Start of Data provided
(** One step per character of the WWN, stopping when [i] reaches [limit] (20
    here, 16 in the same loop of [xcopy_gen_naa_ieee]).
    [src tcmu-runner/api.c 470-484 tcmu_emulate_evpd_inquiry] *)
Fixpoint hex_fill (limit : nat) (wwn : list Z) (d : list Z) (p i : nat) (next : bool)
    : option (list Z) :=
  match wwn with
  | [] => Some d
  | c :: wwn' =>
      if decide (i < limit)%nat then
        match char_to_hex c with
        | None => hex_fill limit wwn' d p i next
        | Some val =>
            if next then
              b ← bget1 d (p + i);
              d ← bset1 d (p + i) (Z.lor b val);
              hex_fill limit wwn' d p (i + 1) false
            else
              d ← bset1 d (p + i) (Z.shiftl val 4);
              hex_fill limit wwn' d p i true
        end
      else Some d
  end.

(** [src tcmu-runner/api.c 449-487 tcmu_emulate_evpd_inquiry] *)
Definition page83_naa (wwn : list Z) (pg : page83) : option page83 :=
  let p := pg_ptr pg in
  d ← bset1 (pg_data pg) p 1;
  d ← bset1 d (p + 1) 3;
  d ← bset1 d (p + 3) 16;
  d ← bset1 d (p + 4) 0x60; d ← bset1 d (p + 5) 0x01;
  d ← bset1 d (p + 6) 0x40; d ← bset1 d (p + 7) 0x50;
  d ← hex_fill 20 wwn d p 7 true;
  Some (Page83 d (pg_used pg + 20) (p + 20)).

(** [src tcmu-runner/api.c 489-497 tcmu_emulate_evpd_inquiry] *)
Definition page83_vendor (cfg : list Z) (pg : page83) : option page83 :=
  let p := pg_ptr pg in
  d ← bset1 (pg_data pg) p 2;
  d ← bset1 d (p + 1) 0;
  '(d, len) ← snprintf_s d (p + 4) (u64 (512 - pg_used pg - 4)) cfg;
  d ← bset1 d (p + 3) (len + 1);
  l ← bget1 d (p + 3);
  Some (Page83 d (pg_used pg + u8 l + 4) (p + Z.to_nat (u8 l + 4))).

(** The 8-byte binary designators of the target port.
    [src tcmu-runner/api.c 502-526 tcmu_emulate_evpd_inquiry] *)
Definition page83_port_id (proto type id : Z) (pg : page83) : option page83 :=
  let p := pg_ptr pg in
  d ← bset1 (pg_data pg) p (Z.lor (u8 (Z.shiftl proto 4)) 0x1);
  d ← bset1 d (p + 1) (Z.lor (Z.lor 0x80 0x10) type);
  d ← bset1 d (p + 3) 4;
  d ← bset1 d (p + 6) (Z.land (Z.shiftr id 8) 0xff);
  d ← bset1 d (p + 7) (Z.land id 0xff);
  Some (Page83 d (pg_used pg + 8) (p + 8)).

(** Length of a SCSI name string designator: NUL-terminated, padded to a
    multiple of four, at most 256.
    [src tcmu-runner/api.c 537-551 tcmu_emulate_evpd_inquiry] *)
Definition name_len (len : Z) : Z :=
  let len := len + 1 in
  let padding := (- len) mod 4 in
  let len := if padding =? 0 then len else len + padding in
  if 256 <? len then 256 else len.

(** [src tcmu-runner/api.c 528-575 tcmu_emulate_evpd_inquiry] *)
Definition page83_name (proto assoc : Z) (name : list Z) (pg : page83) : option page83 :=
  let p := pg_ptr pg in
  d ← bset1 (pg_data pg) p (Z.lor (u8 (Z.shiftl proto 4)) 0x3);
  d ← bset1 d (p + 1) (Z.lor (Z.lor 0x80 assoc) 0x8);
  '(d, len) ← snprintf_s d (p + 4) (u64 (512 - pg_used pg - 4)) name;
  let len := name_len len in
  d ← bset1 d (p + 3) len;
  Some (Page83 d (pg_used pg + len + 4) (p + Z.to_nat (len + 4))).

(** [src tcmu-runner/api.c 417-586 tcmu_emulate_evpd_inquiry] *)
Definition vpd_page_83 (wwn cfg : list Z) (port : option (alua_grp * tgt_port))
    : option (list Z * Z) :=
  data ← bset1 (zeros 512) 1 0x83;
  pg ← page83_t10 wwn (Page83 data 0 4);
  pg ← page83_naa wwn pg;
  pg ← page83_vendor cfg pg;
  pg ← match port with
       | None => Some pg
       | Some (grp, port) =>
           pg ← page83_port_id (proto_id port) 0x4 (rel_port_id port) pg;
           pg ← page83_port_id (proto_id port) 0x5 (grp_id grp) pg;
           pg ← page83_name (proto_id port) 0x10 (port_wwn port ++ str ",t,0x" ++ hex4 (tpgt port)) pg;
           page83_name (proto_id port) 0x20 (port_wwn port) pg
       end;
  data ← bset (pg_data pg) 2 (be_enc 2 (u16 (pg_used pg)));
  Some (data, pg_used pg + 4).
End of Data provided
--- The problem ---
Starting with the line above that holds "d ← bset1 d (p + i) (Z.lor" and stopping with the line that holds "d ← bset1 d (p + 6) 0x40;", reproduce each line exactly, omitting all other lines.

--- The completed task ---
              d ← bset1 d (p + i) (Z.lor b val);
              hex_fill limit wwn' d p (i + 1) false
            else
              d ← bset1 d (p + i) (Z.shiftl val 4);
              hex_fill limit wwn' d p i true
        end
      else Some d
  end.

(** [src tcmu-runner/api.c 449-487 tcmu_emulate_evpd_inquiry] *)
Definition page83_naa (wwn : list Z) (pg : page83) : option page83 :=
  let p := pg_ptr pg in
  d ← bset1 (pg_data pg) p 1;
  d ← bset1 d (p + 1) 3;
  d ← bset1 d (p + 3) 16;
  d ← bset1 d (p + 4) 0x60; d ← bset1 d (p + 5) 0x01;
  d ← bset1 d (p + 6) 0x40; d ← bset1 d (p + 7) 0x50;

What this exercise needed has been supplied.